/ 4 April 2023

G4S playing hide-and-seek with parliament – committee chair

G4S is the world’s biggest private security company. (Jason Alden/Bloomberg via Getty Images)

Parliament will summon multinational security company G4S to appear before its portfolio committee on justice, whose chair accused the company of playing hide-and-seek after it requested “privilege” on Monday for protection under the Privileges and Immunities Act.

A meeting in parliament on Tuesday — which included Justice Minister Ronald Lamola and national police commissioner Fannie Masemola — decided that G4S would be subpoenaed to lead the first presentation into the escape of convicted murderer and rapist Thabo Bester.

Bester remains a fugitive after he escaped in May 2022 from the maximum security Mangaung Correctional Services in the Free State, which is privately operated by G4S Correctional Services South Africa. 

On Monday G4S wrote a letter to the committee requesting a “formal meeting, under parliamentary privilege” and asked that it be scheduled after the Easter recess “to allow G4S sufficient time to prepare”. 

Ben Winks, who is representing G4S, told committee members the company was contractually bound and thus limited in what it could disclose to the parliament body.

“In order to enable [G4S] to fully and properly engage with the [committee] it would need to be afforded the same protections which ordinarily would apply to those attending parliamentary committees,” reads the letter.

G4S maintains parliament has not officially invited it to appear, but the chairperson of the committee, Gratitude Magwanishe, told portfolio members that the company was invited last week but decided to only respond on Monday afternoon. 

Committee member Glynnis Breytenbach said G4S’s reluctance to address the committee suggested the company was hiding something.
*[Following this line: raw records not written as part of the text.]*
Definition resolve_where (ts : list (block * option block)) (c : option acond) : option (option acond) :=
  match c with None => Some None | Some c => Some <$> resolve_cond ts c end.

Lemma where_quals p n c Q : where_at p n c Q -> quals p Q.
Proof. destruct c as [c|]; [apply cond_quals|]. intros [_ ->] m ?%not_elem_of_nil. done. Qed.

Lemma frame_where p q Q n c Q' : frame p q Q -> quals p Q -> (forall m, m ∈ Q' -> m ∉ Q) -> where_at p n c Q' -> where_at q n c Q'.
Proof.
  intros F HQ Hd. destruct c as [[x op v|x op y]|]; cbn; [| |done].
  - intros (a & Hk & Ha & ->). exists a. split; [eapply frame_kind; [exact F|eapply quals_not; [exact HQ|by eexists|done]|done]|].
    split; [eapply frame_qual; [exact F|apply Hd; by left|done]|done].
  - intros (a & b & Hk & Ha & Hb & ->). exists a, b. split; [eapply frame_kind; [exact F|eapply quals_not; [exact HQ|by eexists|done]|done]|].
    split; [eapply frame_qual; [exact F|apply Hd; by left|done]|]. split; [eapply frame_qual; [exact F|apply Hd; right; by left|done]|done].
Qed.

Lemma grown_where p q n c Q : grown p q -> where_at p n c Q -> where_at q n c Q.
Proof.
  intros G. destruct c as [[x op v|x op y]|]; cbn; [| |done].
  - intros (a & Hk & Ha & ->). exists a. split; [by eapply grown_kind|]. split; [by eapply grown_qual|done].
  - intros (a & b & Hk & Ha & Hb & ->). exists a, b. split; [by eapply grown_kind|]. split; [by eapply grown_qual|]. split; [by eapply grown_qual|done].
Qed.

Lemma replace_where_run p tables ts n c Q (fuel : nat) :
  tables_at p tables ts -> ts <> [] -> where_at p n c Q -> NoDup Q -> (length ts < fuel)%nat ->
  exists q, frame p q Q /\
    match resolve_where ts c with
    | Some c' => replace_alias_in_condition fuel tables n p = Some (Ok n, q) /\ where_at q n c' Q
    | None => replace_alias_in_condition fuel tables n p = Some (Ok None, q) /\ exists i, n = Some i
    end.
Proof.
  intros Htab Hne Hw Hnd Hf. destruct c as [c|]; cbn in Hw |- *.
  - destruct (replace_condition_run p tables ts n c Q fuel Htab Hne Hw Hnd Hf) as (q & F & Hr). exists q. split; [done|].
    destruct (resolve_cond ts c) as [c'|]; cbn; [done|]. split; [done|]. destruct c as [x op v|x op y]; [destruct Hw as (a & (i & -> & _) & _)|destruct Hw as (a & b & (i & -> & _) & _)]; by exists i.
  - destruct Hw as [-> ->]. exists p. split; [apply frame_refl|done].
Qed.

(** C16.  The [select] action of the parser refines name resolution on
    abstract queries: it returns a query node with the given attributes and
    condition in which every qualifier is the relation it stands for, a name
    or an alias of the [from] clause, or the only relation there when there
    is no qualifier; and no query when one cannot be resolved.  The program
    ends when the pool of nodes is used up. *)
Theorem query_action_resolves p (tables attrs cond : nodep) (into : charp) ts qs xs (c : option acond) Q (fuel : nat) :
  nodes_ok p -> tables_at p tables ts -> ts <> [] -> list_at p attrs qs -> Forall2 (qual_at p) qs xs -> xs <> [] ->
  where_at p cond c Q -> NoDup (qs ++ Q) -> (length ts + length xs < fuel)%nat ->
  match mapM (resolve ts) xs, resolve_where ts c with
  | Some ys, Some c' =>
      if decide (nodeptr p < MAXNODE) then
        exists q n, query_action fuel attrs into tables cond p = Some (Ok n, q) /\ nodes_ok q /\
          kind_at q n N_QUERY (QUERY into attrs cond) /\ quals_at q attrs ys /\ where_at q cond c' Q
      else exists q, query_action fuel attrs into tables cond p = Some (Err "Out of Memory !"%string, q)
  | _, _ => exists q, query_action fuel attrs into tables cond p = Some (Ok None, q)
  end.
Proof.
  intros Hn Htab Hne Hl Hq Hx Hw Hnd Hf. apply list.NoDup_app in Hnd as (Hnd1 & Hdis & Hnd2). unfold query_action, replace_alias_in_qualattr_list.
  destruct (qualattr_loop_run p tables ts attrs qs xs fuel Htab Hne Hl Hq Hnd1 Hf) as (q & F & Hr). rewrite bind_assoc.
  destruct (mapM (resolve ts) xs) as [ys|]; [|exists q; by rewrite (bind_Ok _ _ _ _ _ Hr)].
  destruct Hr as (Hr & Hl' & Hq'). rewrite (bind_Ok _ _ _ _ _ Hr). step. pose proof (quals_of _ _ _ Hq) as HQ. destruct Hq as [|a x qs xs Ha Hq]; [done|]. pose proof Hl' as (next & [i ->]%node_at_ptr & _).
  destruct (replace_where_run q tables ts cond c Q fuel) as (q2 & F2 & Hr2); [by eapply frame_tables|done|eapply frame_where; [exact F|exact HQ| |done]|done|lia|].
  { intros m Hm Hin. by apply (Hdis m Hin). }
  destruct (resolve_where ts c) as [c'|]; [|destruct Hr2 as [Hr2 [j ->]]; exists q2; by rewrite (bind_Ok _ _ _ _ _ Hr2)]. destruct Hr2 as [Hr2 Hw2]. rewrite (bind_Ok _ _ _ _ _ Hr2).
  assert (nodes_ok q2) as Hn2 by (destruct Hn as [N1 N2], F as [F1 F3 F4 F5 F6], F2 as [G1 G3 G4 G5 G6]; split; [by rewrite G5, F5|by rewrite G4, F4]).
  assert (nodeptr q2 = nodeptr p) as Hptr by (by rewrite (fr_nodeptr _ _ _ F2), (fr_nodeptr _ _ _ F)).
  assert (quals_at q2 (Some i) ys) as Hqs.
  { assert (quals q Q) as HQ2 by (eapply where_quals, (frame_where p q); [exact F|exact HQ| |exact Hw]; intros m Hm Hin; by apply (Hdis m Hin)).
    exists (a :: qs). split; [eapply frame_list; [exact F2|exact HQ2|exact Hl']|]. apply Forall2_same_length_lookup_2; [by apply Forall2_length in Hq'|].
    intros k m z Hk Hz. eapply frame_qual; [exact F2| |by eapply (Forall2_lookup_lr _ _ _ _ _ _ Hq')]. apply Hdis. by eapply list_elem_of_lookup_2. }
  pose proof (node_run q2 N_QUERY (QUERY into (Some i) cond) Hn2) as Hnode. rewrite Hptr in Hnode. fold (query_node into (Some i) cond) in Hnode.
  assert (match cond, cond with None, Some _ => ret None | _, _ => query_node into (Some i) cond end = query_node into (Some i) cond) as -> by (by destruct cond).
  case_decide; [|by exists q2]. destruct Hnode as (q3 & n & H1 & H2 & H3 & H4). exists q3, n. split; [done|]. split; [done|]. split; [done|].
  split; [by eapply grown_quals|by eapply grown_where].
Qed.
She said the process of the hearing would be prejudiced if G4S did not present ahead of the department of correctional services, Lamola, the Judicial Inspectorate for Correctional Services and the police. 

Outside parliament, Magwanishe told the Mail & Guardian that G4S was “playing hide-and-seek, using the legal process to buy time”. He said the invitation parliament had sent to G4S last week was official but that the company specifically wanted to be subpoenaed.

Magwanishe said the G4S was “not ready” on Tuesday to make a representation to the committee, but a G4S spokesperson told the M&G that it was.

Speaker Nosiviwe Mapisa-Nqakula will, through the secretary of parliament, summon G4S to address the committee meeting “soon”, Magwanishe said.